*** Provided information

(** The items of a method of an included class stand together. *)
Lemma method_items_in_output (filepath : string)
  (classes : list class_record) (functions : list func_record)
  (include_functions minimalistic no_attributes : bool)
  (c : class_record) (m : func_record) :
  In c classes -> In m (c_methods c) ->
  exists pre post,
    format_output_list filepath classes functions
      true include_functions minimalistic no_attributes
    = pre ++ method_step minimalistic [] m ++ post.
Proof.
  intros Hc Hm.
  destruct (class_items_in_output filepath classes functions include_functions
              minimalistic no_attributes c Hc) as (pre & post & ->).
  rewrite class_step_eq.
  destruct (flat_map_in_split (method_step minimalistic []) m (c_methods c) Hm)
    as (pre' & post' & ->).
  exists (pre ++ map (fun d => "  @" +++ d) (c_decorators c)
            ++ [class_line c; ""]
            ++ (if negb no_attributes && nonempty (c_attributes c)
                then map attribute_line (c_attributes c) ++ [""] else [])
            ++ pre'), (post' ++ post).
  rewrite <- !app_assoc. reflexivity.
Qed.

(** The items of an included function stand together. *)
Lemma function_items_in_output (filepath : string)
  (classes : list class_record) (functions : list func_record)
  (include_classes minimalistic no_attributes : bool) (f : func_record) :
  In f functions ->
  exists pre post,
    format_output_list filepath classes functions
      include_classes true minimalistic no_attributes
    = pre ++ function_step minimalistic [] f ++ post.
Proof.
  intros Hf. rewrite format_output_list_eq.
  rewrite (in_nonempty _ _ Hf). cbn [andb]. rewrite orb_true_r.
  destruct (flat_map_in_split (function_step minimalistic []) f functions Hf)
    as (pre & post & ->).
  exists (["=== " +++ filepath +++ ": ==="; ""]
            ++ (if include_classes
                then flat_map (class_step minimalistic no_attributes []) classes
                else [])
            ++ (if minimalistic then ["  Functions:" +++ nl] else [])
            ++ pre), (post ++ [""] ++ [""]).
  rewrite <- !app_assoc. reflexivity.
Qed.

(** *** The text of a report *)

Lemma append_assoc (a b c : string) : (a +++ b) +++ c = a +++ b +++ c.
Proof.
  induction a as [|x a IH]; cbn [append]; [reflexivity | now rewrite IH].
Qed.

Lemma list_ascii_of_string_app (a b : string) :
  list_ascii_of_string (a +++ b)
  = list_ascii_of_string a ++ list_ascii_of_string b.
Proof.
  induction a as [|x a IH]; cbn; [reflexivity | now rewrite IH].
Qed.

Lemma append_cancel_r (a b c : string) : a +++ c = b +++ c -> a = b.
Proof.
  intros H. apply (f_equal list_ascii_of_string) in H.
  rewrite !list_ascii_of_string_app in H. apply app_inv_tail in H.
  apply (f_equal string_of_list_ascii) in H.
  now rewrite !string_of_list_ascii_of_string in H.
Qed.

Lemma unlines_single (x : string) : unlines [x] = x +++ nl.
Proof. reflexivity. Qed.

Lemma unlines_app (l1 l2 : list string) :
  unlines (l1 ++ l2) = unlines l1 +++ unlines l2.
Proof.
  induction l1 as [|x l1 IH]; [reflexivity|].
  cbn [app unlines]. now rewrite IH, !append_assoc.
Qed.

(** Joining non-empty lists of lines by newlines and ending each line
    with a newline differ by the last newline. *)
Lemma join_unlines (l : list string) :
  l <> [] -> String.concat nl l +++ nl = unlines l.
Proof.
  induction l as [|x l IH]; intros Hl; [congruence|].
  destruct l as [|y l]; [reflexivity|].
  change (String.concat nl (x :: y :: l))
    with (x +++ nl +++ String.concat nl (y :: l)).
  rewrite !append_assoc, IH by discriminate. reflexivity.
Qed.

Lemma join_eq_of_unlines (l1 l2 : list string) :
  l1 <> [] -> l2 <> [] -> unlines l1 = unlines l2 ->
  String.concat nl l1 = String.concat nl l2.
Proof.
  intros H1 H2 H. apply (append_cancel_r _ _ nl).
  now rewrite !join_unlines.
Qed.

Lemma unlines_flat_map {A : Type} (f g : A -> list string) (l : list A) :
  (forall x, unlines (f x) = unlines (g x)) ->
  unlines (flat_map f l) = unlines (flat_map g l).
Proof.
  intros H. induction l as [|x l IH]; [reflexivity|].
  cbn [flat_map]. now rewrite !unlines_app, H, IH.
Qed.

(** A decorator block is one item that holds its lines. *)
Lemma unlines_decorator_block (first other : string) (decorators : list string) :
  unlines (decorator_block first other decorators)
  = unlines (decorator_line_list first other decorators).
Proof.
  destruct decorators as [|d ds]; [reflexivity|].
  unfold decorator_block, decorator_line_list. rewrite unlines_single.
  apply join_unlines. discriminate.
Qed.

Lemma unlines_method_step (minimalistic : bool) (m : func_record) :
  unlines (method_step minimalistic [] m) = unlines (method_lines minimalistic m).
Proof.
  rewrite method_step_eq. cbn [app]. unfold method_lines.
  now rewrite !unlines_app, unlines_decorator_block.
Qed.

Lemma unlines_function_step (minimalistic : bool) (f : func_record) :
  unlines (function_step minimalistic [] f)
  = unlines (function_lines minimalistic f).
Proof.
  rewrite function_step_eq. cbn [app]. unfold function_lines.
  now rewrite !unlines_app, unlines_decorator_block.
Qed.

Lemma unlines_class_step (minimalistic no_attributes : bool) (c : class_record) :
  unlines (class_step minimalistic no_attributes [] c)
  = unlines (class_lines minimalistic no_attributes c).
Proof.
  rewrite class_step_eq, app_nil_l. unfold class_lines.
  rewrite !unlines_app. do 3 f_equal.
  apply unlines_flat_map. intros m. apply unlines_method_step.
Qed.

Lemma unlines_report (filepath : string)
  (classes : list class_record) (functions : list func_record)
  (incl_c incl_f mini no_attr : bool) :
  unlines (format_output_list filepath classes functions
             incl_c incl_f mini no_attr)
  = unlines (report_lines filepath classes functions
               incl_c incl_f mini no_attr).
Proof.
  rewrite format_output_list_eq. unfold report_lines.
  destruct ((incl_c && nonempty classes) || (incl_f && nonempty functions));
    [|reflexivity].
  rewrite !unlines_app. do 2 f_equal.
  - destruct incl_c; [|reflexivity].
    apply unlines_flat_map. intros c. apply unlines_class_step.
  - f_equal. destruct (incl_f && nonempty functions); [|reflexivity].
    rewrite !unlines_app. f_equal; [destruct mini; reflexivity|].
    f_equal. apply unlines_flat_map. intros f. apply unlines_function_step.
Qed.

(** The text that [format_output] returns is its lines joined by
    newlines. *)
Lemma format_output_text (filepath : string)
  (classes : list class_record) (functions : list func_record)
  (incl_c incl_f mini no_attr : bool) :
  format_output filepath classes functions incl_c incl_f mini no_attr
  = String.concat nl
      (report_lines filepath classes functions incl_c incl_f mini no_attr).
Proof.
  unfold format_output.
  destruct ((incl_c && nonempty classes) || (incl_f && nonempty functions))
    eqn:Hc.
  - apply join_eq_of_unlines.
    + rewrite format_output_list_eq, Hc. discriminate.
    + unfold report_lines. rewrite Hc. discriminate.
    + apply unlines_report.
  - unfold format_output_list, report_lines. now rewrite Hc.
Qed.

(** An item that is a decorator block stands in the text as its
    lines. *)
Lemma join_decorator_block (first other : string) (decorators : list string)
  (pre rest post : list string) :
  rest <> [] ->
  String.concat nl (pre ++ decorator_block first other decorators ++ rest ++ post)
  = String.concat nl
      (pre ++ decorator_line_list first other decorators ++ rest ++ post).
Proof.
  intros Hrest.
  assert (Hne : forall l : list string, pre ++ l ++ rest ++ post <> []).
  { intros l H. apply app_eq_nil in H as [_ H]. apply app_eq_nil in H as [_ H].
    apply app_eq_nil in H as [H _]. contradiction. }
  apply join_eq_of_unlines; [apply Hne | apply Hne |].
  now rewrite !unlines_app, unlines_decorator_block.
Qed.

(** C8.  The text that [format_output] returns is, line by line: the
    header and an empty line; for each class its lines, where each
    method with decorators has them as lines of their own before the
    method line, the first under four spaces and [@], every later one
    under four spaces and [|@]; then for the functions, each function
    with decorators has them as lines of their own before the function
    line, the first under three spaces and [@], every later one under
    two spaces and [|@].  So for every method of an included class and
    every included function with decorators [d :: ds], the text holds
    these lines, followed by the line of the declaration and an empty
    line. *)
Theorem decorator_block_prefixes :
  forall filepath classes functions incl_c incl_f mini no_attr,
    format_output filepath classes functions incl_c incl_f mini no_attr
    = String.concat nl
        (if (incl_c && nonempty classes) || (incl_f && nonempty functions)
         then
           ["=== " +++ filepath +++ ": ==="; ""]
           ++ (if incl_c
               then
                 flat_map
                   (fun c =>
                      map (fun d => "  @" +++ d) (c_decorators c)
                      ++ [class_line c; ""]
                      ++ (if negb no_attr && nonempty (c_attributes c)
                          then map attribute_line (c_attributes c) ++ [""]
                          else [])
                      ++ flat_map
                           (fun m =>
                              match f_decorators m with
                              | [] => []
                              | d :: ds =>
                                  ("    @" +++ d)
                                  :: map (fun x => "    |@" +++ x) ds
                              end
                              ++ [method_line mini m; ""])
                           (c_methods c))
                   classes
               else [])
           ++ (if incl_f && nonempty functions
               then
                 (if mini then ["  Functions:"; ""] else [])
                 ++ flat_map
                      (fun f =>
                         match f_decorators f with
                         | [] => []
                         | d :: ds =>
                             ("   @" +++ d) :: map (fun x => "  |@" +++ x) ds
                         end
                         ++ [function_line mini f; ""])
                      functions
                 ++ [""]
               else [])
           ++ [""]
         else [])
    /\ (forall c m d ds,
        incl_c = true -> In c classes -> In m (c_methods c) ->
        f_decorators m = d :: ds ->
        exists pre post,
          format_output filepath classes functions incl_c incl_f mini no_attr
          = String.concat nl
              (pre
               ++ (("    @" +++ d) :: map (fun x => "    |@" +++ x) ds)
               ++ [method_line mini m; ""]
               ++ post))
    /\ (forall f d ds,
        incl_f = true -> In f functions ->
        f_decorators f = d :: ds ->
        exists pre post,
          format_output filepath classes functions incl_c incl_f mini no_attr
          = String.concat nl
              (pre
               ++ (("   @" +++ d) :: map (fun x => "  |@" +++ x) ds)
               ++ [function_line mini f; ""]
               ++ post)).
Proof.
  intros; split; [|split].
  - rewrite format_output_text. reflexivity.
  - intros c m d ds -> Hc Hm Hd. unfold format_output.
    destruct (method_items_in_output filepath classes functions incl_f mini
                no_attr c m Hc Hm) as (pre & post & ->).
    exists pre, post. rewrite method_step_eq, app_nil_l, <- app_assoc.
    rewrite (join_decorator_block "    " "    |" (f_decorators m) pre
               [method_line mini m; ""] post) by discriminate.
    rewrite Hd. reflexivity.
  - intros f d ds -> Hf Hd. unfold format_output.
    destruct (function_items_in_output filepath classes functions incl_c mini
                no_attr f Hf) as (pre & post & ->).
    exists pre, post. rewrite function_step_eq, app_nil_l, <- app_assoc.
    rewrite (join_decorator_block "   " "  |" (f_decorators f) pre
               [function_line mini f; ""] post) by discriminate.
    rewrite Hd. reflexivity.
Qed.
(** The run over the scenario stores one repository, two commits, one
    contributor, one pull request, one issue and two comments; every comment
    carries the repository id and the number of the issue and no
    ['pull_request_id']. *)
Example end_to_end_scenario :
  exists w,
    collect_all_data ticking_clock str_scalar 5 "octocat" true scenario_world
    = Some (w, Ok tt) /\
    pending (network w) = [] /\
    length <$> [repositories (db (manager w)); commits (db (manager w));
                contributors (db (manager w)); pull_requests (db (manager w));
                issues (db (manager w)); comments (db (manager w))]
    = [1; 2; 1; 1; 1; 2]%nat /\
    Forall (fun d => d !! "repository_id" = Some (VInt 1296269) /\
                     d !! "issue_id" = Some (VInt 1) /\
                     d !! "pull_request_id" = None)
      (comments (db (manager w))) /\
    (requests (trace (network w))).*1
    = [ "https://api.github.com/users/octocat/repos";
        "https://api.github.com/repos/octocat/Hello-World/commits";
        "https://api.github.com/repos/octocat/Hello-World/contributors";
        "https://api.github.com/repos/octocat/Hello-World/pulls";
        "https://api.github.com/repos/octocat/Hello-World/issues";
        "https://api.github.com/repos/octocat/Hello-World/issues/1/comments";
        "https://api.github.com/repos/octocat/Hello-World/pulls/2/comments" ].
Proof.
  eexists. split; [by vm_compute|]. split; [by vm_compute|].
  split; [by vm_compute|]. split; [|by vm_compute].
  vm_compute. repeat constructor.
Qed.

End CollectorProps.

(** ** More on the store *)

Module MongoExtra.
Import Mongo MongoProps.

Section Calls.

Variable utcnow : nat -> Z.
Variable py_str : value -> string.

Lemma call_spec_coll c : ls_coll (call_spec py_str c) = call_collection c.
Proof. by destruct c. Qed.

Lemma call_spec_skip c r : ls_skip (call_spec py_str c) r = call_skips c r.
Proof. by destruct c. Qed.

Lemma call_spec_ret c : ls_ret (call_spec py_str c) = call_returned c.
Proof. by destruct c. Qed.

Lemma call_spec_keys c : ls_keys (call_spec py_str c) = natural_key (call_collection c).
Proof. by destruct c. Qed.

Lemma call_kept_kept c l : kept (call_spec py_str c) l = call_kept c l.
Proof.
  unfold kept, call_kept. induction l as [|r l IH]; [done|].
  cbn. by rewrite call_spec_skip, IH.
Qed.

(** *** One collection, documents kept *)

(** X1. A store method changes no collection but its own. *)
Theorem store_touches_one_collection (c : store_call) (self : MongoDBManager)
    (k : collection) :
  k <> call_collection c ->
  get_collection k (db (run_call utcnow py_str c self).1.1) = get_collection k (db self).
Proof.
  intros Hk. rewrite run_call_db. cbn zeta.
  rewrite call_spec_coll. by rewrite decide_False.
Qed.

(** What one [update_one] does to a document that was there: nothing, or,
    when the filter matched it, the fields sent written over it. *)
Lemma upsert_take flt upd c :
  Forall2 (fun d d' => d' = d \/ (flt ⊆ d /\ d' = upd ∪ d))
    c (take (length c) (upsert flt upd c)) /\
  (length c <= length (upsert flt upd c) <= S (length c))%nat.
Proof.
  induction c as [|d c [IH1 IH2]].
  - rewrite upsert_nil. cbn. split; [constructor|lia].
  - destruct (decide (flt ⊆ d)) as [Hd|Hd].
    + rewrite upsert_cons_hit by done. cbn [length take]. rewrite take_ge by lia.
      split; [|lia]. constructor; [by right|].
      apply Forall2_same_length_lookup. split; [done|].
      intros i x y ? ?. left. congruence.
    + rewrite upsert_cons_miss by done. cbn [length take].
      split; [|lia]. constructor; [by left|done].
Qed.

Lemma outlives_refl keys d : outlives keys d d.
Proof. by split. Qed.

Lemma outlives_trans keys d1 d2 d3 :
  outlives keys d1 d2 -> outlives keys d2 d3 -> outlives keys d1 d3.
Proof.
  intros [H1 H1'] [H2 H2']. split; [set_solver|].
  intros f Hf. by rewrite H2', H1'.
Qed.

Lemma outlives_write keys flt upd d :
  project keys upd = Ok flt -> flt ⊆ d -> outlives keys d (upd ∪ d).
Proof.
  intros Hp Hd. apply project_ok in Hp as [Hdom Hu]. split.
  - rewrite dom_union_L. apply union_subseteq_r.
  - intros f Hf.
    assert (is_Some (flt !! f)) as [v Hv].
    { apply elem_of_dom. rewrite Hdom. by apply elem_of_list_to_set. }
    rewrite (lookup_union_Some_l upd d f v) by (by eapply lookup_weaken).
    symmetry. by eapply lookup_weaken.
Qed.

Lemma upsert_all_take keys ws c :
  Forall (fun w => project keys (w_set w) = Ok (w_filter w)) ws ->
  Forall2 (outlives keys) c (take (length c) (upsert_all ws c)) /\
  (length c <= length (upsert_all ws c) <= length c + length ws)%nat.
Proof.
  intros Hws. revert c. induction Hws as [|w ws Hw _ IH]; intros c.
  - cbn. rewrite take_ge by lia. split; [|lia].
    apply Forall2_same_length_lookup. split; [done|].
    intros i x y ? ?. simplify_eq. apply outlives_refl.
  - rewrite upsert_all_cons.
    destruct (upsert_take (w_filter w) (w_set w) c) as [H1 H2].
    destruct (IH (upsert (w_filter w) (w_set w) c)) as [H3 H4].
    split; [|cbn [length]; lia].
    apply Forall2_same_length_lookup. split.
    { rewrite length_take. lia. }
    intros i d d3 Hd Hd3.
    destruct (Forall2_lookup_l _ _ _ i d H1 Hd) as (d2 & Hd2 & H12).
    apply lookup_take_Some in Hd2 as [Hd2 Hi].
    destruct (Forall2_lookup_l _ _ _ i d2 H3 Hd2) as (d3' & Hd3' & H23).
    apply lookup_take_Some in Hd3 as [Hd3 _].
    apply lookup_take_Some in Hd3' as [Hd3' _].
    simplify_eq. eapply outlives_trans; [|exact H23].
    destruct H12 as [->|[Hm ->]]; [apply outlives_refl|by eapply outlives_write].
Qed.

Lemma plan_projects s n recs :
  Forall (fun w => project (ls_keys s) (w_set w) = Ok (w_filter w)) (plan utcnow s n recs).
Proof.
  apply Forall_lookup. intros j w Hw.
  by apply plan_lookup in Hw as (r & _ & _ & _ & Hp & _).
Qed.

******

**Exercise requirements:**
The lines to return are those in the entries above that include "commits".

**Response:**
(** The run over the scenario stores one repository, two commits, one
    length <$> [repositories (db (manager w)); commits (db (manager w));
        "https://api.github.com/repos/octocat/Hello-World/commits";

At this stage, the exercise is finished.